Work to be completed: Starting with the first line and ending with the one that holds "log WARNING No_X_Cognito_Id_Token_header_found", retype the entries exactly.

Listed entries:
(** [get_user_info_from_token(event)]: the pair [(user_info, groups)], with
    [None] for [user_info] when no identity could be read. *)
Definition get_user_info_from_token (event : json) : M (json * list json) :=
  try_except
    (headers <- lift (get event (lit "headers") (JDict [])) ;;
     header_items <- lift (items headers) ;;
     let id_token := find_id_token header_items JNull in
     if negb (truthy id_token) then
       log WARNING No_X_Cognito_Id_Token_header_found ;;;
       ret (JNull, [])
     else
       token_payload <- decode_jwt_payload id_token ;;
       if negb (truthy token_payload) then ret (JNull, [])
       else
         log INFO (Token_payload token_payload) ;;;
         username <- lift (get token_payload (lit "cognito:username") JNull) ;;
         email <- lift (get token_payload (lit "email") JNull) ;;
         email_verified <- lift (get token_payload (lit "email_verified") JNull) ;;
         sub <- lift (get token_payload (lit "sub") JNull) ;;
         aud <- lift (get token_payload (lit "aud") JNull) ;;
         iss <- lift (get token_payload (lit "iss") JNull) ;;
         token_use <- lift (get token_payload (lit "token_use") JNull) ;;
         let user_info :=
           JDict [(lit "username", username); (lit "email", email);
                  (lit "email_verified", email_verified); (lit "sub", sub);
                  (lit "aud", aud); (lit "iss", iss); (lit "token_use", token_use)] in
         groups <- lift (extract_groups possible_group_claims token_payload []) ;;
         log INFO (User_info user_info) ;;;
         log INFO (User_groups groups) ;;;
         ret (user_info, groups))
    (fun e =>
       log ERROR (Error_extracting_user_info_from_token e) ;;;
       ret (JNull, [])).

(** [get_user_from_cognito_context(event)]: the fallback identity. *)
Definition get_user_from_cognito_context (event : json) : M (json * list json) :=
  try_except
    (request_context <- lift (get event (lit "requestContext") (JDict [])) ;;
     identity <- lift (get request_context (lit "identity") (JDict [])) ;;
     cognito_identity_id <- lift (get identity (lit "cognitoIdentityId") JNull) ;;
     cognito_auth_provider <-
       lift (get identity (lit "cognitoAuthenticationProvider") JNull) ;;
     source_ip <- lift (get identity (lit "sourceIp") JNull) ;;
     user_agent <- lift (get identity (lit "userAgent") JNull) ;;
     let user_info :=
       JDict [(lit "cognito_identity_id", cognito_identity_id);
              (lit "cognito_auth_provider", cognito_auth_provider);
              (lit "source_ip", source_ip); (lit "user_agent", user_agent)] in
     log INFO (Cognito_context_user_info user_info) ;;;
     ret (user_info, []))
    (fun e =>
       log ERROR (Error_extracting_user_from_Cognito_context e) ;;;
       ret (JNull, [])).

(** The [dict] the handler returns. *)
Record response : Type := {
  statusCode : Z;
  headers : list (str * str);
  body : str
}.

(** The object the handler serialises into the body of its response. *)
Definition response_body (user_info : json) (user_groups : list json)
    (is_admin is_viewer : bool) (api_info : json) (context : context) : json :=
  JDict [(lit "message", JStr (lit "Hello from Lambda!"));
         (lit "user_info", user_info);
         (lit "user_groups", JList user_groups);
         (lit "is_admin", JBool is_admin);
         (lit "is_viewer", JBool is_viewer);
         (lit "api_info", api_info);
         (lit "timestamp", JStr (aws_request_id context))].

Output of the task:
(** [get_user_info_from_token(event)]: the pair [(user_info, groups)], with
    [None] for [user_info] when no identity could be read. *)
Definition get_user_info_from_token (event : json) : M (json * list json) :=
  try_except
    (headers <- lift (get event (lit "headers") (JDict [])) ;;
     header_items <- lift (items headers) ;;
     let id_token := find_id_token header_items JNull in
     if negb (truthy id_token) then
       log WARNING No_X_Cognito_Id_Token_header_found ;;;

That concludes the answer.